Why Most Business Disputes End at Your Bankruptcy Filing
This immediate stop to any litigation usually ends up being permanent for one primary reason—your adversary is trying to get you or the business to pay something, but that alleged obligation will be discharged—legally written off permanently—in your Chapter 7 case. There’s no point for your adversary to get a court to give it a judgment about an obligation you owe if that obligation is just going to get wiped away in bankruptcy.
Why Debt Discharge Is Not Often Disputed
Bankruptcy law does allow your creditors (including those with alleged claims of any kind) to try to object to the discharge of their debts or claims. But these formal objections are relatively rare, for two reasons:
1. They are difficult for a creditor to win and prevent the discharge of the obligation. The legal grounds for objections are relatively narrow, generally requiring intentional misrepresentation or fraud on your part. Most standard business debts and obligations can be discharged. Debts are assumed discharged in the law unless the creditor can prove to the bankruptcy court that those narrow fraud-related grounds are met. Instead of just proving the existence of a valid debt or claim, as in a conventional lawsuit, now the creditor has to provide convincing evidence that you engaged in certain specific bad behavior, such as fraud in incurring the debt, embezzlement, larceny, fraud as a fiduciary, or intentional and malicious injury to a person or property. These circumstances often don’t apply at all to your situation, and even if they might they are difficult to prove.

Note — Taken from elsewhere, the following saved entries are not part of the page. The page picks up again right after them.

Definition op_function_lookup (g : microjs_sdt) : act_res :=
  match syms g with
  | ITmp nm :: l =>
      match lib_lookup lib nm with
      | None => AErr (- ERR_EXTERN_UNKNOWN)
      | Some (xid, x) =>
          if negb (EXTDEF_TYPE x =? O_FUNCTION) then AErr (- ERR_EXTERN_NOT_FUNCTION)
          else sym_push (ICall (u8 xid) 0 (x_argmin x) (x_argmax x) (x_ret x)) (set_syms l g)
      end
  | _ => AErr (- ERR_SYM_POP_FAIL)
  end.

End Extern.

Definition op_arg (g : microjs_sdt) : act_res :=
  match syms g with
  | ICall xid argcnt argmin argmax retcnt :: l => sym_push (ICall xid (u8 (argcnt + 1)) argmin argmax retcnt) (set_syms l g)
  | _ => AErr (- ERR_SYM_POP_FAIL)
  end.

Definition op_call (g : microjs_sdt) : act_res :=
  match syms g with
  | ICall xid argcnt argmin argmax retcnt :: l =>
      if argcnt <? argmin then AErr (- ERR_ARG_MISSING)
      else if argmax <? argcnt then AErr (- ERR_TOO_MANY_ARGS)
      else
        let! g := tgt_stack_adjust (retcnt - argcnt) (emit_ext xid argcnt (save_pc (set_syms l g))) in
        sym_push (ICall xid argcnt argmin argmax retcnt) g
  | _ => AErr (- ERR_SYM_POP_FAIL)
  end.

(** The instruction that drops [n] values. *)
Definition emit_drop (n : Z) (g : microjs_sdt) : microjs_sdt :=
  if 0 <? n then
    let g := save_pc g in
    if 1 <? n then emit n (emit OPC_ISP g) else emit OPC_POP g
  else g.

Definition op_ret_discard (g : microjs_sdt) : act_res :=
  match syms g with
  | ICall xid argcnt argmin argmax retcnt :: l => tgt_stack_adjust (- retcnt) (emit_drop retcnt (set_syms l g))
  | _ => AErr (- ERR_SYM_POP_FAIL)
  end.

(** All the values but one are dropped. *)
Definition op_call_ret (g : microjs_sdt) : act_res :=
  match syms g with
  | ICall xid argcnt argmin argmax retcnt :: l =>
      if retcnt <? 1 then AErr (- ERR_RET_COUNT_MISMATCH)
      else
        let n := retcnt - 1 in
        let g := emit_drop n (set_syms l g) in
        if 0 <? n then tgt_stack_adjust (- n) g else AOk g
  | _ => AErr (- ERR_SYM_POP_FAIL)
  end.

(** ** Calls run right *)

(** The arguments of a call. *)
Fixpoint gen_args (lookup : microjs_sdt -> ident -> option Z) (l : list exp) (g : microjs_sdt) : act_res :=
  match l with
  | [] => AOk g
  | e :: l =>
      let! g := gen_exp lookup e g in
      let! g := action op_arg g in
      gen_args lookup l g
  end.

(** [x = f(args)]. *)
Definition gen_call (lookup : microjs_sdt -> ident -> option Z) (lib : ext_libdef) (x f : ident) (args : list exp) (g : microjs_sdt) : act_res :=
  let! g := action (op_push_tmp x) g in
  let! g := action (op_push_tmp f) g in
  let! g := action (op_function_lookup lib) g in
  let! g := gen_args lookup args g in
  let! g := action op_call g in
  let! g := action op_call_ret g in
  action (var_assign lookup) g.

(** Looking into the table is looking into the objects it has. *)
Lemma same_args l args : same l (gen_args table args) (gen_args (fun _ => sym_obj_lookup l) args).
Proof.
  induction args as [|e args IH]; [apply same_refl|]. cbn [gen_args]. apply same_bind; [apply same_exp|apply steady_kept; intros g g'; apply gen_exp_kept|]. apply same_bind; [apply same_refl| |done].
  apply steady_action. intros g g'. unfold op_arg. destruct (syms g) as [|[] ?]; try done. by intros <-%AOk_inj.
Qed.

Lemma steady_args l args : steady (gen_args (fun _ => sym_obj_lookup l) args).
Proof.
  induction args as [|e args IH]; [by intros g g' <-%AOk_inj|]. intros g g' H. cbn [gen_args] in H. apply abind_inv in H as (g1 & H1 & H). apply abind_inv in H as (g2 & H2 & H). rewrite (IH g2 g' H). apply gen_exp_kept in H1. unfold kept in H1. injection H1 as _ O _ _. rewrite <- O.
  apply action_inv in H2. unfold op_arg in H2. destruct (syms g1) as [|[] ?]; try done. by apply AOk_inj in H2 as <-.
Qed.

Lemma steady_adjust n g g' : tgt_stack_adjust n g = AOk g' -> objs g' = objs g.
Proof. unfold tgt_stack_adjust. destruct (_ <? 0); [done|]. by intros <-%AOk_inj. Qed.

Lemma steady_lookup lib : steady (op_function_lookup lib).
Proof.
  intros g g'. unfold op_function_lookup. destruct (syms g) as [|[] ?]; try done. destruct (lib_lookup lib name) as [[xid xd]|]; [|done]. destruct (negb _); [done|]. by intros <-%AOk_inj.
Qed.

Lemma steady_call : steady op_call.
Proof.
  intros g g'. unfold op_call. destruct (syms g) as [|[| | | | | |xid argcnt amin amax ret] l]; try done. destruct (_ <? _); [done|]. destruct (_ <? _); [done|]. intros H. apply abind_inv in H as (g1 & H1 & <-%AOk_inj). cbn [set_syms objs]. by apply steady_adjust in H1.
Qed.

Lemma steady_call_ret : steady op_call_ret.
Proof.
  intros g g'. unfold op_call_ret. destruct (syms g) as [|[| | | | | |xid argcnt amin amax ret] l]; try done. destruct (_ <? 1); [done|]. assert (O : objs (emit_drop (ret - 1) (set_syms l g)) = objs g) by (unfold emit_drop; destruct (0 <? ret - 1); [destruct (1 <? ret - 1)|]; done).
  destruct (0 <? _); [intros H; apply steady_adjust in H; congruence|]. intros H. apply AOk_inj in H. congruence.
Qed.

Lemma same_call l lib x f args : same l (gen_call table lib x f args) (gen_call (fun _ => sym_obj_lookup l) lib x f args).
Proof.
  unfold gen_call. apply same_bind; [apply same_refl|apply steady_action, steady_push|]. apply same_bind; [apply same_refl|apply steady_action, steady_push|]. apply same_bind; [apply same_refl|apply steady_action, steady_lookup|].
  apply same_bind; [apply same_args|apply steady_args|]. apply same_bind; [apply same_refl|apply steady_action, steady_call|]. apply same_bind; [apply same_refl|apply steady_action, steady_call_ret|apply same_action, same_var].
Qed.

Section Call.

Context {E : Type} (ext : Z -> E -> mem -> Z -> Z -> Z * E * mem) (obj_addr : ident -> option Z) (stk : Z) (lib : ext_libdef).

Abbreviation lk := (fun _ : microjs_sdt => obj_addr).

Definition comp_args (l : list exp) : list Z := concat (comp_exp obj_addr <$> l).
Definition arg_weight (l : list exp) : Z := sum (weight <$> l).
Definition count (l : list exp) : Z := Z.of_nat (length l).

Lemma arg_weight_ge l : count l <= arg_weight l.
Proof.
  unfold count, arg_weight. induction l as [|e l IH]; cbn [length fmap list_fmap sum foldr]; [lia|]. fold (sum (weight <$> l)). pose proof (weight_pos e). lia.
Qed.

Lemma gen_args_made l : forall g xid k amin amax ret rest, syms g = ICall xid k amin amax ret :: rest -> all (exp_ok obj_addr stk) l -> room g (arg_weight l) -> 0 <= k -> k + count l < 256 ->
  exists g', gen_args lk l g = AOk g' /\ made g g' (comp_args l) /\ syms g' = ICall xid (k + count l) amin amax ret :: rest /\
    stack_pos g + 4 * count l <= stack_pos g' <= stack_pos g + 4 * arg_weight l /\ len (comp_args l) <= 5 * arg_weight l.
Proof.
  induction l as [|e l IH]; intros g xid k amin amax ret rest Y Ok R K0 K.
  - exists g. change (count []) with 0. change (arg_weight []) with 0. change (comp_args []) with (@nil Z). rewrite Z.add_0_r. split; [done|]. split; [apply made_refl|]. split; [done|]. change (len []) with 0. lia.
  - destruct Ok as [Oe Ol]. change (arg_weight (e :: l)) with (weight e + arg_weight l) in *. change (comp_args (e :: l)) with (comp_exp obj_addr e ++ comp_args l). assert (Ec : count (e :: l) = 1 + count l) by (unfold count; cbn [length]; lia). rewrite Ec in *.
    pose proof (arg_weight_ge l) as Wl. assert (C0 : 0 <= count l) by (unfold count; lia). cbn [gen_args]. destruct (gen_exp_made obj_addr stk e g Oe ltac:(eapply room_le; [exact R|lia])) as (g1 & -> & X). cbn [abind].
    pose proof (exp_made_room obj_addr stk e g g1 _ Oe X R) as R1. pose proof (comp_len obj_addr stk e Oe). destruct X as [M Ys (d & D & S) _ _]. set (g2 := set_syms (ICall xid (k + 1) amin amax ret :: rest) g1).
    rewrite (action_ok op_arg g1 g2); [|unfold op_arg; rewrite Ys, Y, u8_small by lia; done|cbn [g2 set_syms pc cdsz]; unfold room in R1; lia]. cbn [abind].
    destruct (IH g2 xid (k + 1) amin amax ret rest eq_refl Ol R1 ltac:(lia) ltac:(lia)) as (g3 & -> & M3 & Y3 & S3 & L3). change (stack_pos g2) with (stack_pos g1) in S3. exists g3. split; [done|]. split; [apply (made_trans g g1); [done|by apply (made_from g2)]|].
    split; [by rewrite Z.add_assoc|]. rewrite len_app. lia.
Qed.

(** The instruction that drops the second of two values. *)
Definition drops (ret : Z) : list Z := if ret =? 2 then [OPC_POP] else [].

Definition comp_call (x : ident) (xid ret : Z) (args : list exp) : list Z := comp_args args ++ [OPC_EXT; xid; count args] ++ drops ret ++ word_code obj_addr OPC_ST x.

Lemma call_ret_made g xid k amin amax ret l : syms g = ICall xid k amin amax ret :: l -> ret = 1 \/ ret = 2 -> room g 1 -> 4 * ret <= stack_pos g ->
  exists g', op_call_ret g = AOk g' /\ made g g' (drops ret) /\ syms g' = l /\ stack_pos g' = stack_pos g - 4 * (ret - 1).
Proof.
  intros Y Hr R S. unfold op_call_ret. rewrite Y. destruct Hr as [-> | ->].
  - exists (set_syms l g). split; [done|]. split; [apply (made_same g g); [apply made_refl|done|done|done]|]. split; [done|]. cbn [set_syms stack_pos]. lia.
  - pose proof R as (Q1 & Q2 & Q3 & Q4 & Q5). pose proof (emits_made [OPC_POP] (save_pc (set_syms l g)) Q1 ltac:(change (len [_]) with 1; cbn [save_pc set_syms pc]; lia)) as M. change (u8 <$> [OPC_POP]) with [OPC_POP] in M. apply (made_from _ g) in M; [|done|done|done].
    set (g1 := emits [OPC_POP] (save_pc (set_syms l g))) in *. assert (S1 : stack_pos g1 = stack_pos g) by done. assert (Y1 : syms g1 = l) by done. change (emit_drop (2 - 1) (set_syms l g)) with g1. clearbody g1.
    unfold tgt_stack_adjust. rewrite S1. cbn [Z.ltb Z.compare Pos.compare Pos.compare_cont]. change (0 <? 2 - 1) with true. change (2 <? 1) with false. cbv iota. destruct (Z.ltb_spec (stack_pos g + - (2 - 1) * 4) 0); [lia|]. eexists. split; [reflexivity|].
    split; [by apply (made_same g g1)|]. split; [done|]. cbn [set_stack stack_pos]. rewrite u16_small by lia. lia.
Qed.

2. When you file bankruptcy, in the process you often provide the creditor with persuasive information that it is wasting its time and money to pursue you further. In your bankruptcy documents you present to the court and to your adversary information about your finances that usually show that you genuinely have nothing worth chasing. As a result most creditors accept that pursuing you further would be not be worthwhile.
If you are dealing with a business dispute or lawsuit while you are shutting down your business, filing a Chapter 7 “straight bankruptcy” case will:
immediately stop virtually all lawsuits against you and/or your business, either temporarily or permanently;
permanently stop most lawsuits by legally discharging (legally writing off) the debt or the disputed claim; and
provide strong practical disincentives for your adversary to keep pursuing you after your bankruptcy filing even when it may believe it has legal grounds to do so.